Holger Müller's microscope has a name fit for mythology: Theia, after the ancient Greek Titaness of light and radiance. And with good reason. The UC Berkeley physicist has just pulled off something that hasn't been done before—adapting a Nobel Prize–winning imaging technique to the electron microscope, creating what he calls "the Formula 1 microscope," and potentially unlocking a new frontier in how scientists see the proteins that make life possible.
Nearly a century ago, the introduction of phase contrast to optical microscopy revealed cellular structures that had been invisible, work so transformative it earned a Nobel Prize in 1953. Now, UC Berkeley physicists have brought that same elegant principle to electron microscopy, which magnifies objects roughly 10,000 times more than optical light. The breakthrough centers on a laser phase plate—a device that uses the world's most intense, focused continuous-wave laser to interact with the electron beam and shift its phase, dramatically boosting contrast for the tiniest molecules.
The timing matters enormously.

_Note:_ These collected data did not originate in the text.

Definition both_or_neither {A B} (eq : A → B → bool) (a : option A) (b : option B) : bool :=
  match a, b with None, None => true | Some a, Some b => eq a b | _, _ => false end.

Definition EqualActionsPermissions : option gh_ActionsPermissions → option gh_ActionsPermissions → bool :=
  both_or_neither (λ configuration current,
    bool_decide (pm_SHAPinningRequired configuration = pm_SHAPinningRequired current) &&
    bool_decide (pm_AllowedActions configuration = pm_AllowedActions current) &&
    bool_decide (pm_EnabledRepositories configuration = pm_EnabledRepositories current)).

Definition EqualActionsAllowed : option gh_ActionsAllowed → option gh_ActionsAllowed → bool :=
  both_or_neither (λ actions current,
    bool_decide (aa_GithubOwnedAllowed actions = aa_GithubOwnedAllowed current) &&
    bool_decide (aa_VerifiedAllowed actions = aa_VerifiedAllowed current) &&
    sorted_equal (aa_PatternsAllowed actions) (aa_PatternsAllowed current)).

Definition EqualDefaultWorkflowPermissions : option gh_DefaultWorkflowPermission → option gh_DefaultWorkflowPermission → bool :=
  both_or_neither (λ expected current,
    bool_decide (wp_DefaultWorkflowPermissions expected = wp_DefaultWorkflowPermissions current) &&
    bool_decide (wp_CanApprovePullRequestReviews expected = wp_CanApprovePullRequestReviews current)).

Definition EqualRunnerGroup (k8sGroup : RunnerGroup) (ghGroup : gh_RunnerGroup) : bool :=
  let equalRestrictedToWorkflows := bool_decide (rg_RestrictedToWorkflows k8sGroup = gg_RestrictedToWorkflows ghGroup) in
  let equalSelectedWorkflows :=
    if equalRestrictedToWorkflows && WithDefault (rg_RestrictedToWorkflows k8sGroup) false
    then sorted_equal (rg_SelectedWorkflows k8sGroup) (gg_SelectedWorkflows ghGroup)
    else true in
  bool_decide (rg_Name k8sGroup = gg_Name ghGroup) && equalRestrictedToWorkflows &&
  bool_decide (rg_Visibility k8sGroup = gg_Visibility ghGroup) && equalSelectedWorkflows.

Definition GetSelectedRepositoryIDsForRunnerGroup (group : RunnerGroup) (repos : list Repository) : option (list Z) :=
  if bool_decide (rg_Visibility group = Some "selected") then
    Some (omap (λ repo, match rst_ID (r_Status repo) with
      | None => None
      | Some id => if bool_decide (rg_Name group ∈ r_AvailableActionsRunnerGroups (r_Spec repo)) then Some id else None
      end) repos)
  else None.

Definition MapRunnerGroupToCreateRequest (group : RunnerGroup) (repos : list Repository) : CreateRunnerGroupRequest := {|
  cg_Name := rg_Name group; cg_Visibility := rg_Visibility group;
  cg_SelectedRepositoryIDs := GetSelectedRepositoryIDsForRunnerGroup group repos;
  cg_RestrictedToWorkflows := rg_RestrictedToWorkflows group; cg_SelectedWorkflows := rg_SelectedWorkflows group |}.

Definition MapRunnerGroupToUpdateRequest (group : RunnerGroup) : UpdateRunnerGroupRequest := {|
  ug_Name := rg_Name group; ug_Visibility := rg_Visibility group;
  ug_RestrictedToWorkflows := rg_RestrictedToWorkflows group; ug_SelectedWorkflows := rg_SelectedWorkflows group |}.

(** The current repositories are given by their ids. *)
Definition EqualRepositoryIDs (expectedSelectedRepositoryIDs : option (list Z)) (currentSelectedRepositories : list Z) : bool :=
  let expected := WithDefault expectedSelectedRepositoryIDs [] in
  bool_decide (length expected = length currentSelectedRepositories) &&
  forallb (λ id, bool_decide (id ∈ expected)) currentSelectedRepositories.

(** ** orgrec/rec_actions_settings.go *)
Definition enabledReposNone : string := "none".

(** The client methods; results that the code drops are left out, repositories are given by their ids. *)
Class ActionsApi (W : Type) := {
  GetActionsPermissionsForOrg : prog W (res (option gh_ActionsPermissions));
  SetActionsPermissionsForOrg : gh_ActionsPermissions → prog W (option gerror);
  GetActionsEnabledRepositoriesForOrg : prog W (res (list Z));
  SetActionsEnabledRepositoriesForOrg : list Z → prog W (option gerror);
  GetActionsRetentionForOrg : prog W (res (option Z));
  SetActionsRetentionForOrg : Z → prog W (option gerror);
  GetActionsAllowedForOrg : prog W (res (option gh_ActionsAllowed));
  SetActionsAllowedForOrg : gh_ActionsAllowed → prog W (option gerror);
  GetActionsDefaultWorkflowPermissionsForOrg : prog W (res (option gh_DefaultWorkflowPermission));
  SetActionsDefaultWorkflowPermissionsForOrg : gh_DefaultWorkflowPermission → prog W (option gerror);
  GetSelfHostedRunnersSettingsForOrg : prog W (res (option string)); (* GetEnabledRepositories *)
  SetSelfHostedRunnersSettingsForOrg : string → prog W (option gerror);
  GetRunnerGroupsForOrg : prog W (res (list gh_RunnerGroup));
  CreateRunnerGroupForOrg : CreateRunnerGroupRequest → prog W (option gerror);
  UpdateRunnerGroupForOrg : Z → UpdateRunnerGroupRequest → prog W (option gerror);
  DeleteRunnerGroupForOrg : Z → prog W (option gerror);
  GetSelectedRepositoriesForRunnerGroup : Z → prog W (res (list Z));
  SetSelectedRepositoriesForRunnerGroup : Z → option (list Z) → prog W (option gerror)
}.

(** The iteration order of [maps.Keys]. *)
Record KeyOrder := { keys : gset Z → list Z; keys_perm s : keys s ≡ₚ elements s }.

Definition containsSameIDs (current : list Z) (ds : gset Z) : bool :=
  bool_decide (length current = size ds) && forallb (λ id, bool_decide (id ∈ ds)) current.

(** Propagate the error of a [(value, error)] call out of a function that returns only an error. *)
Notation "'let^' x ':=' p 'in' k" :=
  (bind p (λ r, match r with inl x => k | inr e => Ret (Some e) end))
  (at level 10, x name, p at level 100, k at level 200) : hubby_scope.

Section Org.
Context {W : Type} {A : ActionsApi W} {LA : ListApi W} (o : KeyOrder) (org : Organization).
Let settings := o_ActionsSettings (o_Spec org).

Definition disableActionsForGHOrg : prog W (option gerror) :=
  let^ current := GetActionsPermissionsForOrg in
  if negb (bool_decide (WithDefault (pm_EnabledRepositories <$> current) "" = enabledReposNone)) then
    SetActionsPermissionsForOrg {| pm_EnabledRepositories := enabledReposNone; pm_AllowedActions := None; pm_SHAPinningRequired := None |}
  else Ret None.

Definition expected_permissions : gh_ActionsPermissions := {|
  pm_EnabledRepositories := WithDefault (as_EnabledRepositories settings) enabledReposNone;
  pm_AllowedActions := WithDefaultAsPtr (as_AllowedActions settings) "selected";
  pm_SHAPinningRequired := WithDefaultAsPtr (as_ShaPinningRequired settings) false |}.
Definition createCsc (conf : CodeSecurityConfiguration) : prog W (res gh_Csc) :=
  match ToGithubCodeSecurityConfiguration conf with
  | inr err => Ret (inr err)
  | inl ghConf =>
    let? result := CreateCodeSecurityConfigurationForOrg ghConf in
    let! err := set_default (WithDefault (gc_ID result) 0) conf in
    Ret (match err with Some err => inr err | None => inl result end)
  end.

Definition deleteCsc (conf : gh_Csc) : prog W (option gerror) := DeleteCodeSecurityConfigurationForOrg (WithDefault (gc_ID conf) 0).

(** The loop over the statuses: [inl true] if all attachments are finished, an error for a failed one if asked for. *)
Fixpoint all_attached (returnErrorOnFailedStatus : bool) (l : list RepositoryAttachment) : res bool :=
  match l with
  | [] => inl true
  | a :: l =>
    if bool_decide (at_Status a ∈ ["attaching"; "updating"]) then inl false
    else if bool_decide (at_Status a ∈ ["detached"; "removed"; "failed"]) then
      if returnErrorOnFailedStatus then inr (EPlain ("encountered failed attachment status: " +:+ at_Status a)) else inl false
    else all_attached returnErrorOnFailedStatus l
  end.

Definition getAttachmentsIfAllAttached (cscGitHubID : Z) (returnErrorOnFailedStatus : bool)
    : prog W (res (option (list RepositoryAttachment))) :=
  let? attachedRepos := GetRepositoriesAttachedToCodeSecurityConfiguration cscGitHubID in
  Ret (match all_attached returnErrorOnFailedStatus (WithDefault attachedRepos []) with
    | inr err => inr err
    | inl true => inl attachedRepos
    | inl false => inl None
    end).

Definition timeout_error : gerror := EPlain "timeout waiting for code security configuration attachment to complete".
(** The result of a loop that is cut off; it does not occur (see [getAndWait_terminates]). *)
Definition cut_off : gerror := EPlain "polling loop did not end".

(** [None]: the loop is cut off. *)
Fixpoint poll (fuel : nat) (cscGitHubID : Z) : prog W (option (res (list RepositoryAttachment))) :=
  match fuel with
  | O => Ret None
  | S fuel =>
    let! ev := Select in
    match ev with
    | EvDone err => Ret (Some (inr err))
    | EvTimeout => Ret (Some (inr timeout_error))
    | EvTick =>
      let! attachments := getAttachmentsIfAllAttached cscGitHubID true in
      match attachments with
      | inr err => Ret (Some (inr err))
      | inl (Some attachments) => Ret (Some (inl attachments))
      | inl None => poll fuel cscGitHubID
      end
    end
  end.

Cryoelectron microscopy, or cryo-EM, revolutionized structural biology a decade ago and accelerated drug discovery across the world. Yet it has always had a critical limitation: it struggles to produce clear images of small molecules, including most human proteins. The laser phase plate promises to shatter that ceiling, enabling scientists to image proteins down to one-third the size of those that currently challenge existing machines.
But the real excitement lies in cryo-EM's younger sibling, cryoelectron tomography, or cryo-ET. This technique assembles multiple angular views of a protein into a 3D reconstruction, allowing scientists to study molecules in their natural environment—crowded inside living cells—rather than in isolation. "It's like a forest of trees, and you're trying to find one leaf on one tree in there," said Bridget Carragher, founding technical director of imaging at Biohub in Redwood City, California. "Cryo-ET needs a dramatic step forward in contrast, so we can start to see what's going on inside the cell. That's what the laser phase plate promises to give us."

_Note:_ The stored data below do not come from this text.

(* ===== verification/SharedResolver.v ===== *)
(** * The resolver that an organization's reconciliations share

    internal/reconciler/orgrec/reconciler.go gives one resolver to the reconciliation of the rulesets
    (orgrec/rec_rulesets.go) and to that of the code security configurations
    (orgrec/rec_code_security_configurations.go), which run in parallel.  Here are the two with this resolver, and what
    their success means when everything the resolver may come to know agrees with one directory. *)
From S2P Require Import Prelude GoErrors Conditions Executor ApiTypes RulesetResolve RulesetMapper RulesetSync RulesetRec IdResolver OrgRec OrgActions Csc Parallel Rely Shared.

(** ** The calls of a reconciliation that works on a part of its own and the resolver *)
Section Apis.
Context {V Res : Type} {RS : ResolverApi Res} (orgName : string).

Definition client_on (C : RulesetClient V) : RulesetClient (V * Res) := {|
  rcl_GetAll := lift own (rcl_GetAll C); rcl_Get id := lift own (rcl_Get C id); rcl_Create gh := lift own (rcl_Create C gh);
  rcl_Update id gh := lift own (rcl_Update C id gh); rcl_Delete id := lift own (rcl_Delete C id) |}.

(** The spec of the resolver counts only without an error. *)
Definition returned (r : RulesetSpec * option gerror) : res RulesetSpec := match r.2 with None => inl r.1 | Some err => inr err end.

(** The resolver that [AR] comes with is not used. *)
Definition shared_rulesets {AR : RulesetsApi V} : RulesetsApi (V * Res) := {|
  RepositoryRulesets owner name := client_on (RepositoryRulesets owner name);
  OrganizationRulesets login := client_on (OrganizationRulesets login);
  FetchOrganization ns name := lift own (FetchOrganization ns name);
  FetchRulesetPreset ns name w := let '(r, v) := FetchRulesetPreset ns name w.1 in (r, (v, w.2));
  IsNotFound := IsNotFound;
  RulesetRec.ResolveRuleset s := lift shared (let! r := IdResolver.ResolveRuleset orgName s in Ret (returned r)) |}.

Definition shared_cscs {AC : CscApi V} : CscApi (V * Res) := {|
  FetchCsc ns n := lift own (FetchCsc ns n);
  Csc.ResolveCscBypassReviewers c := lift shared (IdResolver.ResolveCscBypassReviewers orgName c);
  GetDefaultCodeSecurityConfigurationsForOrg := lift own GetDefaultCodeSecurityConfigurationsForOrg;
  SetCodeSecurityConfigurationAsDefaultForOrg id v := lift own (SetCodeSecurityConfigurationAsDefaultForOrg id v);
  GetCodeSecurityConfigurationsForOrg := lift own GetCodeSecurityConfigurationsForOrg;
  CreateCodeSecurityConfigurationForOrg d := lift own (CreateCodeSecurityConfigurationForOrg d);
  UpdateCodeSecurityConfigurationForOrg id d := lift own (UpdateCodeSecurityConfigurationForOrg id d);
  DeleteCodeSecurityConfigurationForOrg id := lift own (DeleteCodeSecurityConfigurationForOrg id);
  GetOrgRepositories := lift own GetOrgRepositories;
  GetGitHubRepositoryID n := lift own (GetGitHubRepositoryID n);
  GetRepositoriesAttachedToCodeSecurityConfiguration id := lift own (GetRepositoriesAttachedToCodeSecurityConfiguration id);
  AttachCodeSecurityConfigurations id s l := lift own (AttachCodeSecurityConfigurations id s l);
  StartTimers q t := lift own (StartTimers q t);
  Select := lift own Select |}.
Definition shared_lists {LA : ListApi V} : ListApi (V * Res) := {|
  ListRepositories ns f v := lift own (ListRepositories ns f v); ListTeams ns f v := lift own (ListTeams ns f v) |}.

(** The same calls with fixed answers in the place of the resolver. *)
Definition answered_rulesets {AR : RulesetsApi V} (answer : RulesetSpec → res RulesetSpec) : RulesetsApi V := {|
  RepositoryRulesets := RepositoryRulesets; OrganizationRulesets := OrganizationRulesets; FetchOrganization := FetchOrganization;
  FetchRulesetPreset := FetchRulesetPreset; IsNotFound := IsNotFound; RulesetRec.ResolveRuleset s := Ret (answer s) |}.
Definition answered_cscs {AC : CscApi V} (answer : CodeSecurityConfiguration → res CodeSecurityConfiguration) : CscApi V := {|
  FetchCsc := FetchCsc; Csc.ResolveCscBypassReviewers c := Ret (answer c);
  GetDefaultCodeSecurityConfigurationsForOrg := GetDefaultCodeSecurityConfigurationsForOrg;
  SetCodeSecurityConfigurationAsDefaultForOrg := SetCodeSecurityConfigurationAsDefaultForOrg;
  GetCodeSecurityConfigurationsForOrg := GetCodeSecurityConfigurationsForOrg;
  CreateCodeSecurityConfigurationForOrg := CreateCodeSecurityConfigurationForOrg;
  UpdateCodeSecurityConfigurationForOrg := UpdateCodeSecurityConfigurationForOrg;
  DeleteCodeSecurityConfigurationForOrg := DeleteCodeSecurityConfigurationForOrg;
  GetOrgRepositories := GetOrgRepositories; GetGitHubRepositoryID := GetGitHubRepositoryID;
  GetRepositoriesAttachedToCodeSecurityConfiguration := GetRepositoriesAttachedToCodeSecurityConfiguration;
  AttachCodeSecurityConfigurations := AttachCodeSecurityConfigurations; StartTimers := StartTimers; Select := Select |}.
End Apis.

(** ** Rulesets *)
Section Rulesets.
Context {V Res : Type} {RS : ResolverApi Res} {AR : RulesetsApi V} (o : MapOrder) (orgName : string) (J : Res → Prop).
Context (answer : RulesetSpec → res RulesetSpec).
Let Sh := shared_rulesets (V := V) orgName.
Let An := answered_rulesets (V := V) answer.
Context (resolved : ∀ s, follows J is_error (RulesetRec.ResolveRuleset (RulesetsApi := Sh) s) (Ret (answer s))).

Lemma GetPreset_follows r name :
  follows J never (GetPreset (FetchRulesetPreset (RulesetsApi := Sh)) r name) (GetPreset (FetchRulesetPreset (RulesetsApi := An)) r name).
Proof.
  unfold GetPreset. destruct (cr_presets r !! name); [apply follows_ret|]. apply follows_then; [|intros a; apply follows_ret]. split.
  - intros v s Hs. cbn. by destruct (FetchRulesetPreset _ _ v).
  - intros v a v' (s & _ & H). left. rewrite run_call. cbn in *. destruct (FetchRulesetPreset _ _ v). by destruct H as [-> ->].
Qed.

Lemma resolve_walk_follows levels : ∀ ruleset next specs chain seen r,
  follows J never (resolve_walk (FetchRulesetPreset (RulesetsApi := Sh)) IsNotFound levels ruleset next specs chain seen r)
    (resolve_walk (FetchRulesetPreset (RulesetsApi := An)) IsNotFound levels ruleset next specs chain seen r).
Proof.
  pose proof GetPreset_follows. induction levels as [|levels IH]; intros; simpl; solve_follows; first [apply GetPreset_follows|apply IH].
Qed.

Lemma resolveDesired_follows r source spec self :
  follows J never (resolveDesired (FetchRulesetPreset (RulesetsApi := Sh)) IsNotFound r source spec self)
    (resolveDesired (FetchRulesetPreset (RulesetsApi := An)) IsNotFound r source spec self).
Proof. unfold resolveDesired, Resolve. solve_follows; apply resolve_walk_follows. Qed.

Müller's Theia microscope is already outfitted with the laser phase plate and achieving results. The instrument boasts extra electron optics that give it better resolution than standard cryo-EM even before the laser enhancement is added. Meanwhile, Carragher's team at Biohub is developing a complementary system featuring dual perpendicular laser beams operating at half power each—a design that reduces the risk of component burnout and minimizes optical distortions. Both groups are collaborating with Thermo Fisher Scientific, the primary manufacturer of cryo-EM machines, to bring this technology toward broader adoption.

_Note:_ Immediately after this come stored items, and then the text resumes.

(** [r.NameResolver] is the resolver of the login. *)
Definition org_reconcileRulesets : prog (Rules * Res) (option gerror) :=
  reconcileRulesets (A := shared_rulesets (GetLogin org)) o features (GetLogin org) org.
Definition org_reconcileCscs : prog (Cscs * Res) (option gerror) :=
  reconcileCodeSecurityConfigurations (A := shared_cscs (GetLogin org)) (LA := shared_lists) o org slack.

Definition OrgGroup : list (Reconciliation W) := [
  {| Function := lift org_settings (reconcileOrganization org); rec_Condition := TypeBaseSettingsSynced |};
  {| Function := lift org_props (reconcileOrgCustomProperties org); rec_Condition := TypeCustomPropertyDefinitionsSynced |};
  {| Function := lift org_rules org_reconcileRulesets; rec_Condition := TypeRulesetsSynced |};
  {| Function := lift org_cscs org_reconcileCscs; rec_Condition := TypeCodeSecurityConfigurationsSynced |};
  {| Function := lift org_actions (reconcileOrgActionsSettings ko org); rec_Condition := TypeActionsConfigurationSynced |} ].

(** The deletion lists the cluster, as the reconciliation of the actions does. *)
Definition OrganizationReconciler : Reconciler W := {|
  RequiredReconciliations := [OrgGroup];
  FinalizerName := "organization.github.interhyp.de/finalizer";
  ReconcileDeletion := lift org_actions (ReconcileOrgDeletion org);
  GetAdditionalLabels := {[ "git-hubby.interhyp.de/organization" := GetLogin org ]};
  CurrentSubResourceGenerations := generations |}.

Definition org_parts (i : nat) : relation W :=
  match i with
  | 0 => agree ow_settings | 1 => agree ow_props | 2 => agree ow_rules | 3 => agree ow_cscs | 4 => agree ow_actions
  | _ => agree (λ _, tt)
  end%nat.
#[local] Instance org_parts_equivalence i : Equivalence (org_parts i).
Proof. unfold org_parts. repeat case_match; apply _. Qed.

Ltac solve_org_parts :=
  unfold org_parts, agree; intros;
  repeat match goal with |- context [match ?j with O => _ | S _ => _ end] => destruct j end; simpl in *; congruence.

(** What the two reconciliations may find the resolver in: whatever satisfies an invariant that their calls keep. *)
Section Invariant.
Context (J : Res → Prop) (safe_rules : safe J org_reconcileRulesets) (safe_cscs : safe J org_reconcileCscs).
Let I (w : W) : Prop := J (ow_resolver w).

Lemma OrgGroup_good i rec : OrgGroup !! i = Some rec → good org_parts I i (Function rec).
Proof.
  intros Hi. unfold OrgGroup in Hi.
  do 5 (destruct i as [|i]; [injection Hi as <-; cbn [Function];
    first [eapply good_lift_own; [done|solve_org_parts]
          |apply (good_lift_shared J); [done|done|solve_org_parts|assumption]]|]). done.
Qed.

Lemma OrgGroup_parts sched w rs w' :
  J (ow_resolver w) → run (runReconciliationGroup sched OrgGroup) w = (rs, w') → Forall (λ res, rr_Error res = None) rs →
  run (reconcileOrganization org) (ow_settings w) = (None, ow_settings w') ∧
  run (reconcileOrgCustomProperties org) (ow_props w) = (None, ow_props w') ∧
  amidst J org_reconcileRulesets (ow_rules w) None (ow_rules w') ∧
  amidst J org_reconcileCscs (ow_cscs w) None (ow_cscs w') ∧
  run (reconcileOrgActionsSettings ko org) (ow_actions w) = (None, ow_actions w').
Proof.
  intros HJ Hrun Hclean.
  assert (∀ i rec, OrgGroup !! i = Some rec → amid org_parts I i (Function rec) w None w') as Hamid.
  { intros i rec Hi. destruct (group_amid org_parts I sched OrgGroup w rs w' i rec OrgGroup_good HJ Hrun Hi) as (res & Hres & Ha).
    rewrite Forall_lookup in Hclean. by rewrite (Hclean i res Hres) in Ha. }
  split_and!.
  - eapply (amid_lift_own org_parts I 0 org_settings); [solve_org_parts|exact (Hamid 0%nat _ eq_refl)].
  - eapply (amid_lift_own org_parts I 1 org_props); [solve_org_parts|exact (Hamid 1%nat _ eq_refl)].
  - eapply (amid_lift_shared J org_parts I 2 org_rules); [solve_org_parts|done|exact (Hamid 2%nat _ eq_refl)].
  - eapply (amid_lift_shared J org_parts I 3 org_cscs); [solve_org_parts|done|exact (Hamid 3%nat _ eq_refl)].
  - eapply (amid_lift_own org_parts I 4 org_actions); [solve_org_parts|exact (Hamid 4%nat _ eq_refl)].
Qed.
End Invariant.

(** A run that succeeds without being stopped has reconciled the whole organization, whatever the order in which
    the goroutines of its group ran: every part ends as if its reconciliation had run alone and successfully, but for the
    resolver, which the reconciliations of the rulesets and of the code security configurations may change for each
    other at any time.  If all that the resolver may come to know agrees with one directory, these two also end as if
    they had run alone, with the answers of this directory. *)
Theorem organization_reconciled scheds w rs w' :
  run (runReconciliations scheds OrganizationReconciler) w = ((rs, None), w') → Forall (λ res, Stop res = None) rs →
  run (reconcileOrganization org) (ow_settings w) = (None, ow_settings w') ∧
  run (reconcileOrgCustomProperties org) (ow_props w) = (None, ow_props w') ∧
  run (reconcileOrgActionsSettings ko org) (ow_actions w) = (None, ow_actions w') ∧
  amidst (λ _, True) org_reconcileRulesets (ow_rules w) None (ow_rules w') ∧
  amidst (λ _, True) org_reconcileCscs (ow_cscs w) None (ow_cscs w') ∧
  ∀ repos D J, StableDirectory (GetLogin org) repos D J → J (ow_resolver w) →
    run (reconcileRulesets (A := answered_rulesets (directory_answer (GetLogin org) repos D)) o features (GetLogin org) org)
      (ow_rules w) = (None, ow_rules w') ∧
    run (reconcileCodeSecurityConfigurations (A := answered_cscs (directory_reviewers (GetLogin org) D)) o org slack)
      (ow_cscs w) = (None, ow_cscs w').
Proof.
  intros Hrun Hstop. unfold runReconciliations in Hrun. cbn [RequiredReconciliations OrganizationReconciler] in Hrun.
  apply run_groups_clean in Hrun as (grs & w1 & Hg & Hclean & Hrun); [|done]. injection Hrun as _ <-.
  destruct (OrgGroup_parts (λ _, True) (safe_trivial _) (safe_trivial _) (scheds 0%nat) w grs w1 I Hg Hclean) as (? & ? & ? & ? & ?).
  split_and!; [done..|]. intros repos D J L HJ.
  destruct (OrgGroup_parts J) with (sched := scheds 0%nat) (w := w) (rs := grs) (w' := w1) as (_ & _ & Hr & Hc & _); [..|done|done|done|].
  - by eapply (rulesets_safe (GetLogin org) repos D J).
  - by eapply (configurations_safe (GetLogin org) repos D J).
  - split; [by eapply rulesets_resolved|by eapply configurations_resolved].
Qed.
End Organization.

The implications ripple outward in multiple directions. Structurally, scientists will soon be able to study the majority of human and animal proteins that have, until now, been too small to analyze effectively. Practically, faster drug discovery hinges on understanding protein structures at unprecedented detail. And fundamentally, this advances the quest to see biology as it actually exists—not simplified and stripped of context, but in the magnificent complexity of the living cell. Müller and his Berkeley team published their newest images and technical details in Science on June 11. The microscope named after the goddess of light has turned on to reveal what was hidden.